SOURCE RECORDS
(** * Window embedding and capture engine of alt1-electron (X11 back end)

    A shallow embedding of [src/native/os_x11_linux.cc] and the properties
    its specification states about it.

    The X server is an external collaborator.  Its answers to the queries a
    call makes are an explicit input (record [xserver]); every libxcb call,
    every operation on the event thread and every mutation of the registry
    that the C++ code performs is appended, in program order, to the [trace]
    of the client state [conn].  [ensureConnection] (declared in
    [linux/x11.h]) only opens the connection on first use; the connection is
    taken as open.  Output on [std::cout] and the [free] of reply buffers are
    not modelled. *)

From Stdlib Require Import ZArith List Bool Lia.
From Stdlib.Strings Require Import String Byte.
Import ListNotations.
Local Open Scope Z_scope.

(** ** Data model *)

(** [xcb_window_t], [xcb_pixmap_t], [xcb_gcontext_t]: 32-bit resource ids. *)
Definition xid := Z.

(** Modelled from the spec: [TrackedWindow] is declared in [linux/x11.h]; a
    record of the embedded window and the frame created for it, built as
    [TrackedWindow(window, frame)]. *)
Record TrackedWindow := mkTrackedWindow { window : xid; frame : xid }.

(** Modelled from the spec: [JSRectangle] is declared in [os.h]; bounds
    with integer fields, built as [JSRectangle(x, y, width, height)].  The
    width of the fields is not known here and they are unbounded integers. *)
Record JSRectangle := mkRect { x : Z; y : Z; width : Z; height : Z }.

(** Modelled from the spec: [JSRectangle()], the zeroed bounds. *)
Definition JSRectangle_zero : JSRectangle := mkRect 0 0 0 0.

(** Modelled from the spec: [CaptureRect] is declared in [os.h]; a
    rectangle, the address of the destination buffer and its size. *)
Record CaptureRect := mkCaptureRect { rect : JSRectangle; data : Z; size : Z }.

(** [xcb_get_geometry_reply_t]: [root] is a window id, [x] and [y] are
    [int16_t], [width] and [height] are [uint16_t]. *)
Record geometry_reply := mkGeometry
  { g_root : xid; g_x : Z; g_y : Z; g_width : Z; g_height : Z }.

(** [xcb_query_tree_reply_t] with its list of children. *)
Record tree_reply := mkTree
  { t_root : xid; t_parent : xid; t_children : list xid }.

(** What the server answers while one call runs: the reply of each query
    ([None] is the NULL reply), the root window, and the values
    [xcb_wait_for_event] hands to the event thread while the caller waits in
    [join] ([None] is the NULL event of a broken connection; [Some t] is an
    event whose [response_type] is [t]). *)
Record xserver := mkServer
  { rootWindow : xid;
    query_tree : xid -> option tree_reply;
    get_geometry : xid -> option geometry_reply;
    wait_for_event : list (option Z) }.
(** ** Example inputs *)

(** A world whose state file is the given text, with no other file, no
    usable git and no session. *)
Definition world_with_state_text (directory text : string) : World :=
  mkWorld
    (fun p => if p =? path_join directory STATE_FILE then Some (File text)
              else None)
    0 "" (fun _ => NaN) (fun _ _ => None) (fun _ _ => Throw) Throw "".

(** A world with the given state file and last assistant response, an
    instructions folder that holds only the project overview, and a git
    repository in which every commit succeeds. *)
Definition demo_world (directory stateText response : string) : World :=
  mkWorld
    (fun p =>
       if p =? path_join directory STATE_FILE then Some (File stateText)
       else if p =? path_join directory "instructions" then
         Some (Dir ["project_overview.md"])
       else if p =? path_join (path_join directory "instructions")
                      "project_overview.md" then
         Some (File "A to-do list application.")
       else None)
    1767229200000 "2026-01-01T01:00:00.000Z"
    (fun s => if s =? "2026-01-01T00:00:00.000Z" then Int 1767225600000
              else NaN)
    (fun _ _ => Some "abc1234")
    (fun _ _ => Return "abc1234 initial commit")
    (Return (Some [mkMessage "user" None;
                   mkMessage "assistant" (Some [mkPart "text" response])]))
    "".
(* ===== verification/_CoqProject ===== *)
-Q . S2P
Prelude.v
GoStrings.v
GoText.v
Json.v
Floats.v
Numbers.v
Condition.v
Context.v
Uuid.v
Evaluate.v
Snapshot.v
PermissionService.v
Users.v
PolicyStore.v
Metadata.v
Schema.v
Router.v
Payload.v
Workflow.v
AuditTrail.v
Sql.v
ConditionSql.v
Jql.v
Planner.v
Records.v
Times.v
Crud.v
CrudOutcomes.v
CrudProps.v
CrudState.v
CrudReads.v
Aggregate.v
Authn.v
OAuth.v
OAuthRoutes.v
OAuthProps.v
SchemaDiff.v
Catalog.v
CatalogProps.v
Orchestrator.v
Backfill.v
Migration.v
Executor.v
Cron.v
Outbound.v
CronScheduler.v
CronRoutes.v
CronExamples.v
CronProps.v
OutboundProps.v
CronAdmin.v
Wire.v
Grpc.v
GrpcProps.v
RestRecords.v
Config.v
ConfigProps.v
Sessions.v
ConfigRoutes.v
AdminRoutes.v
Events.v
EventsProps.v
Tenants.v
TenantsProps.v
Attachments.v
AttachmentsProps.v
Dashboards.v
Migrate.v
Base64.v
Jwks.v
Login.v
HttpRuntime.v
Caches.v
Boot.v
SecretStores.v
ServiceToken.v
ConsentPage.v
GrpcAggregate.v
MetadataDocs.v
DevTools.v
(* ===== verification/Prelude.v ===== *)
(** * Metap: a verification development of the record platform

    Metap (src/go) is a multi-tenant platform for business records. An entity
    is described by metadata (fields, list views, a workflow); who may do what
    is decided by policies stored as rows; records live in one Postgres table
    per entity, which a reconciler creates and changes; every change of a record
    goes through one service, reached over HTTP or gRPC with a token of the
    platform's own OAuth2 server or of a session; scheduled jobs act on records
    and on the outside. This library models the parts of the Go code that carry
    these decisions and proves them correct. The files depend on each other in
    the order of _CoqProject.

    ** The parts, and the files that model them

    - Prelude: results of Go calls ([result]: a value, an error or a panic),
      their sequencing [let!], grouping of a list by a key, list lemmas.
    - GoStrings, GoText, Json, Floats, Numbers, Times: what the code uses of the
      Go standard library: UTF-8 and package strings; encoding/json over the
      documents it handles, with float64 as IEEE 754 binary64; strconv's shortest
      decimal printing and its integers; RFC 3339 instants.
    - Condition, Context, Evaluate (src/go/permission/condition.go, context.go,
      evaluate.go, resolve.go): policy conditions and their JSON form, the
      caller, OAuth2 scopes, evaluation of a condition, of a row and of a set
      of rows.
    - Snapshot, PermissionService, PolicyStore (permissionsnapshot.go,
      policyexplainer.go, permissionservice.go, src/go/control/policystore.go):
      the checks on a loaded set of policies, the service over the class
      [PolicyStore] with the law its checks rely on, the optional cache, and the
      Postgres store, which is proved to satisfy the law.
    - Metadata (src/go/metadata/entity.go, computed.go, compiler.go,
      registry.go): definitions, computed-field templates, the structural
      validation and the registry.
    - Router (src/go/control/tenant.go, router.go): the routing decision of a
      tenant and the one statement whose text comes from stored data.
    - Payload (src/go/crud/validation.go and parts of helpers.go): the payload
      validator, computed fields, system fields.
    - Workflow (src/go/workflow/workflow.go, src/go/infra/outbox.go):
      transitions, guards, the ledger of workflow events, outbox events.
    - AuditTrail (src/go/audit): diffs, redaction, the audit store.
    - Sql, ConditionSql, Jql, Planner, Aggregate (src/go/query): the builder of
      bind parameters, conditions as SQL, the query language (tokens, grammar,
      code generation), the planner of keyset-paginated lists and the planner of
      aggregations. SQL is a tree of the fragments the code concatenates;
      [render] is its text and [holds] its meaning in three-valued logic.
    - Records, Crud (src/go/crud): rows, statements, results, and the handlers
      Create, Update, Transition, Delete, Get, GetMany, List, Aggregate,
      SetSystemFields, CheckRecordPermission and ListAuditEvents, each whole. A
      handler is a state transformer over the [World] that can also be refused or
      fail; the later components reuse the handler monad with states of their own.
      CrudOutcomes has the logic of outcomes the proofs use, CrudProps,
      CrudState and CrudReads the theorems.
    - Schema, SchemaDiff, Catalog, Orchestrator, Backfill, Migration, Executor
      (src/go/reconciler): the physical schema an entity compiles to, the ordered
      difference to what introspection reads from the catalogue, the queue of
      deployments and its waves, checkpointed backfills and copies, declared
      changes of the data with their quarantine, and the run of a plan under
      failures. CatalogProps has the convergence theorem.
    - Authn, Users, Sessions (src/go/peripherals, src/go/tenantauth,
      src/go/httpserver/auth.go, routes_auth.go, cookies.go, src/go/grpcapi/auth.go):
      tokens, the users table, the password login and the sliding session, and the
      request context every transport builds from a token.
    - OAuth, OAuthRoutes, OAuthProps (src/go/oauthserver,
      src/go/httpserver/routes_oauth2.go): clients, codes, refresh chains,
      consents, the sweep, and the endpoints.
    - Cron, Outbound, CronScheduler, CronRoutes (src/go/cron,
      src/go/cronscheduler, src/go/httpserver/routes_cron.go): jobs, their runs and
      chains of steps, the guard on webhook targets, the scheduler process and the
      administration. CronExamples has a concrete environment; CronProps,
      OutboundProps and CronAdmin the theorems.
    - Wire, Grpc, GrpcProps (src/go/grpcapi): documents as protobuf structures,
      the record service over any backend, and the backend that calls it.
    - RestRecords (src/go/httpserver/routes_records.go): the same backend over
      HTTP.
    - Config, ConfigProps, ConfigRoutes (src/go/config,
      src/go/httpserver/routes_platform_config.go, routes_tenant_config.go): typed
      settings of the platform and of each tenant.
    - AdminRoutes (src/go/httpserver/routes_admin.go): users, roles and policies
      of a tenant.
    - Events, EventsProps (src/go/infra/eventbus, src/go/outboxpublisher,
      src/go/notificationworker): topics, deliveries and retries, the consumer that
      reconnects, the publisher of the outbox and the worker behind it.
    - Tenants, TenantsProps (src/go/control/registry.go, cache.go, router.go,
      tenantschema.go, provisioning.go): the registry, the pools a tenant is reached
      through, and provisioning over databases with schemas and search paths.
    - Attachments, AttachmentsProps (src/go/storage, src/go/attachments,
      routes_attachments.go): files of records in a bucket and in a table.
    - Dashboards (src/go/dashboards, preferences, and the routes of
      a record's history).
    - Migrate (src/go/dbmigrate): the runner of migration files.
    - Base64, Jwks (src/go/jwks): signing keys, their rotation, the
      published set and the client that verifies with it.
    - Login (src/go/tenantauth/oidc.go, oauth2login.go): logins through an external
      identity provider.
    - HttpRuntime (src/go/runtime): request ids, trace contexts,
      security headers, the writer that patches errors, cross-origin requests and
      rate limits. ServiceToken (servicetoken.go): the token of a service's own
      account. Boot (env.go, src/go/infra/config.go,
      src/go/control/secretstorefactory.go): the configuration.
    - Caches (src/go/cache): the class [Cache] of the permission service with its
      laws, and its two implementations. SecretStores (src/go/control/secretstore.go,
      vaultstore.go, the AWS and GCP stores): one class with its laws, and its four
      implementations.
    - ConsentPage (routes_oauth2.go): the consent page as a browser gets it.
    - GrpcAggregate (src/go/grpcapi): aggregations over gRPC.
    - MetadataDocs (src/go/metadata/entity.go, registry.go,
      openapi.go): definitions as JSON, their hash, and the OpenAPI document.
    - DevTools (src/go/cmd/dev-tools): the operator's commands on users, tenants,
      hostnames, credentials and tokens.

    ** What the theorems show

    - Policies: a matching deny wins over every allow and the order of the rows
      is irrelevant; without an allow nothing is permitted; masking and write
      checks are exact; a snapshot decides what the service decides; conditions
      survive their JSON encoding.
    - Lists: the SQL filter of string conditions selects exactly the records
      the evaluator would let the caller read; the parameters a filter binds
      are those it refers to; user text never reaches the SQL text; the parser
      of the query language is total and inverts the printer; walking the pages
      visits every row once; an aggregation counts readable rows only.
    - Metadata and workflow: what an accepted definition guarantees; the
      registry keeps only accepted definitions; separation of duties through
      the ledger.
    - Records: for any interleaving of the committed writes of all sessions,
      optimistic locking loses no write whose caller expected a version it
      could read, transitions follow the workflow, a delete leaves no reference
      behind; every call is atomic and stays in its tenant; the status column
      mirrors the workflow state in every database that calls reach one after
      the other; what Get offers is what the writes check; the audit trail
      shows only fields that are readable in every state.
    - Schemas: one pass of the reconciler brings any table to its desired schema,
      and a run repeated after failures does too; a unique field is enforced; no
      two workers hold one deployment.
    - Tokens: an OAuth2 token can do no more than its scope and what it was issued
      from; a code is redeemed once; a replayed refresh token ends its chain; a
      login opens a session the next request is authenticated with.
    - Jobs: a redelivered firing does nothing twice; a chain goes on after the
      event it waits for; a due job is claimed once; whatever the administration
      accepts the scheduler can run; blocked addresses are exactly the listed
      networks, and only checked targets receive a webhook.
    - Transports: a remote backend answers as the backend behind it; both
      transports read a list request alike.
    - Settings: in every state writes reach, numeric settings are within their
      bounds for every tenant; a tenant's write takes effect.
    - Administration: what an administrator does stays in the tenant, and the
      creation of a user is all or nothing.
    - Tenants: a provisioned tenant works, and every tenant the registry shows has a
      complete schema, whatever failed on the way.
    - Messages and files: an outbox event is delivered; migrations run once and in
      order; a request for a file stays within its tenant and record.
    - Keys and tokens of services: through every rotation the signing key is
      published, a client accepts what it signs and no retired key beyond its
      lifetime; a service that logged in keeps a token its upstream accepts through
      outages.
    - Interfaces: both caches and all secret stores keep the laws their clients are
      proved against; every response carries its ids and security headers; a trace
      survives its hops; a remote aggregation is the local one; the summary of an
      entity is a document of the published schema.
    - Where the code does not do what it says, a theorem exhibits it: the race
      of Update with a transition, capabilities computed on an enriched record,
      the list filter on values that are not strings, the policy cache that
      never hits, the panic on a condition without a value, index names that
      collide, concurrent refreshes that both succeed, a token endpoint that
      drops its caller's scope, a consent page whose script the server's own policy
      blocks, a setting under which a service's token expires between refreshes, and
      more.

    ** Bounds and fuel

    The JQL lexer has one unit of fuel per rune and the parser one more than
    there are tokens; running out would be a panic, and the parser is proved
    never to panic on any input; the scan of a template and the UTF-8 decoder
    recurse on the text; the search for the shortest decimal of a float64
    ([shortest_from]) tries 1 to 17 digits, and 17 identify it. [replace_all],
    [strip_casts] and the other scans of a text have its length as fuel and drop
    at least one byte a step. The loops over a table ([batch_loop], [copy_loop],
    [delete_loop], [wave_loop]) have a fuel of more than its rows: each round
    handles a row at least, and the theorems about them are stated with the fuel
    that is enough. The first login of a service is retried at most thirty-two times
    ([first_fuel]), and the check of a document against a schema recurses six deep
    ([schema_depth]), the depth of the schema. Versions are 32-bit: an update at the
    largest version is an error. Integers carried by gRPC are 32- and 64-bit, times
    are microseconds or nanoseconds in Z.

    ** What is assumed of code outside the repository

    Each package or service the code calls is a class of its operations, with a
    second class of the documented facts that are relied on, instantiated by
    concrete functions where a theorem is exercised on concrete inputs:
    [UuidLib]/[UuidLaws] (the canonical text of an identifier parses back),
    [Postgres]/[PostgresLaws] (jsonb keeps keys, strings and nulls; generated
    identifiers are new; unique indexes; the selection of a list query),
    [PgCatalog] and [PgCasts] (the text of index definitions; casts), [Cache],
    [Jwt]/[JwtLaws] (an opened token has the claims it was signed with),
    [OAuthCrypto] (digests), [Argon]/[ArgonLaws] (a password verifies against its
    hash), [CronLib]/[CronLaws] (the next instant of a schedule is later),
    [Outside]/[OutsideLaws] (resolver, HTTP, SMTP, secrets), [Conversions] (float64
    to integer out of range), [CursorText]/[CursorLaws] (the base64 text of a
    cursor decodes back), [Broker]/[BrokerLaws] (the headers of a
    dead-lettered message),
    [UuidBytes]/[UuidBytesLaws] (the bytes of an identifier), [MigrationLib] and
    [MigrationLaws] (the order of file names), [EdDSA]/[EdDSALaws] (a signature opens
    with its public key), [Idp] (an identity provider), [RateLib] (token buckets),
    [VaultAuth] (the logins and renewals of Vault). Buckets of files, the cloud secret
    services and Redis are maps with the failures they answer. Strings sent over gRPC
    are taken to be valid UTF-8.

    ** What is not modelled

    Generated protobuf code; the main functions of the services, which read the
    environment and start the loops modelled here; listening, shutting down, metrics,
    the request log and telemetry, which are calls of libraries; declaring exchanges
    and queues. The commands of dev-tools that drive the reconciler or write key
    files. The reconciler of search indexes of src/go/peripherals, which by its own
    comment targets a table that no longer exists, and the report of drifts beside it.
    The physical databases of the tenants are modelled as one: every
    statement names its tenant, and isolation is proved from that alone; Tenants.v
    has them apart. The texts of most error messages of Postgres are left out. A
    commit of a record write that Postgres refuses leaves everything as it was and is
    not a separate path. *)
From stdpp Require Export base gmap strings list option sorting.
From Stdlib Require Export ZArith Lia.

ABOUT THIS TASK
Send back an exact copy of only the lines from the line with "[VaultAuth] (the logins" up to and including the line with "the request log" in the data above.

REPLY
    [VaultAuth] (the logins and renewals of Vault). Buckets of files, the cloud secret
    services and Redis are maps with the failures they answer. Strings sent over gRPC
    are taken to be valid UTF-8.

    ** What is not modelled

    Generated protobuf code; the main functions of the services, which read the
    environment and start the loops modelled here; listening, shutting down, metrics,
    the request log and telemetry, which are calls of libraries; declaring exchanges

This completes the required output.